Copy exactly the lines of the records below, and only those lines, beginning with the line that contains "is_in (title r) dt = false →" and ending with the line that contains "Theorem C4_broken_links_escalate".

Dataset entries:
#####

Lemma is_in_false (value : option string) (values : list string) :
  (∀ v, value = Some v → v ∉ values) → is_in value values = false.
Proof.
  intros Hout. destruct value as [v|]; simpl; [|done].
  apply bool_decide_eq_false. by apply Hout.
Qed.

Lemma add_duplicate_warning_frame dt dd r :
  same_outside_issues_and_status r (add_duplicate_warning dt dd r).
Proof.
  unfold add_duplicate_warning, warn_if_ok.
  destruct (is_in (title r) dt), (is_in (meta_description r) dd);
    repeat (case_decide; simpl); by repeat split.
Qed.

Lemma add_duplicate_warning_issues dt dd r :
  issues r `prefix_of` issues (add_duplicate_warning dt dd r).
Proof.
  unfold add_duplicate_warning.
  destruct (is_in (title r) dt), (is_in (meta_description r) dd);
    rewrite ?warn_if_ok_issues; simpl; rewrite ?warn_if_ok_issues; simpl;
    [rewrite <- app_assoc| | |done]; by apply prefix_app_r.
Qed.

Lemma add_duplicate_warning_outside dt dd r :
  is_in (title r) dt = false →
  is_in (meta_description r) dd = false →
  add_duplicate_warning dt dd r = r.
Proof. unfold add_duplicate_warning. by intros -> ->. Qed.

Lemma add_duplicate_warning_Error dt dd r :
  status r = Error → status (add_duplicate_warning dt dd r) = Error.
Proof.
  intros Hr. unfold add_duplicate_warning, warn_if_ok.
  destruct (is_in (title r) dt), (is_in (meta_description r) dd);
    repeat (case_decide; simpl in * ); congruence.
Qed.

(** C4. For a result without an error whose page is fetched again for
    link validation: the count of broken targets is stored; when it is
    more than 0, the issue that starts with the count is appended and the
    status is at least [warning]; when it is more than 5, the status is
    [error], whatever it was. *)
Theorem C4_broken_links_escalate
    (c : Collaborators) (result : PageResult) (html_content : string)
    (Herror : Str.truthy (error result) = false)
    (Hfetch : fetch_page c (url result) = Some html_content) :
  let total := total_broken (validate_page_links c html_content (url result)) in
  let result' := (validate_result c result).1 in
  broken_links_count result' = Some total ∧
  ((0 < total)%Z →
     issues result' = issues result ++ [pretty total +:+ " broken links/obrázků"] ∧
     status_le Warning (status result') ∧
     ∀ dt dd, status_le Warning (status (add_duplicate_warning dt dd result'))) ∧
  ((5 < total)%Z →
     status result' = Error ∧
     ∀ dt dd, status (add_duplicate_warning dt dd result') = Error).
Proof.
  intros total result'.
  assert (result' = record_link_validation
                      (validate_page_links c html_content (url result)) result)
    as Hresult.
  { subst result'. unfold validate_result. by rewrite Herror, Hfetch. }
  clearbody result'. subst result'.
  unfold record_link_validation. fold total.
  split_and!.
  - unfold warn_if_ok. by repeat (case_decide; simpl).
  - intros Hpos. rewrite decide_True by done.
    match goal with |- issues ?r = _ ∧ _ =>
      assert (status_le Warning (status r)) as Hwarning
    end.
    { case_decide; simpl; [unfold status_le; simpl; lia|].
      apply warn_if_ok_at_least_warning. }
    split_and!; [|done|].
    + case_decide; simpl; by rewrite ?warn_if_ok_issues.
    + intros dt dd. etrans; [exact Hwarning|apply add_duplicate_warning_status].
  - intros Hmany. rewrite decide_True by lia. rewrite decide_True by done.
    split; [done|]. intros dt dd. by apply add_duplicate_warning_Error.
Qed.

#####

**ANSWER TO THIS PROBLEM:**
  is_in (title r) dt = false →
  is_in (meta_description r) dd = false →
  add_duplicate_warning dt dd r = r.
Proof. unfold add_duplicate_warning. by intros -> ->. Qed.

Lemma add_duplicate_warning_Error dt dd r :
  status r = Error → status (add_duplicate_warning dt dd r) = Error.
Proof.
  intros Hr. unfold add_duplicate_warning, warn_if_ok.
  destruct (is_in (title r) dt), (is_in (meta_description r) dd);
    repeat (case_decide; simpl in * ); congruence.
Qed.

(** C4. For a result without an error whose page is fetched again for
    link validation: the count of broken targets is stored; when it is
    more than 0, the issue that starts with the count is appended and the
    status is at least [warning]; when it is more than 5, the status is
    [error], whatever it was. *)
Theorem C4_broken_links_escalate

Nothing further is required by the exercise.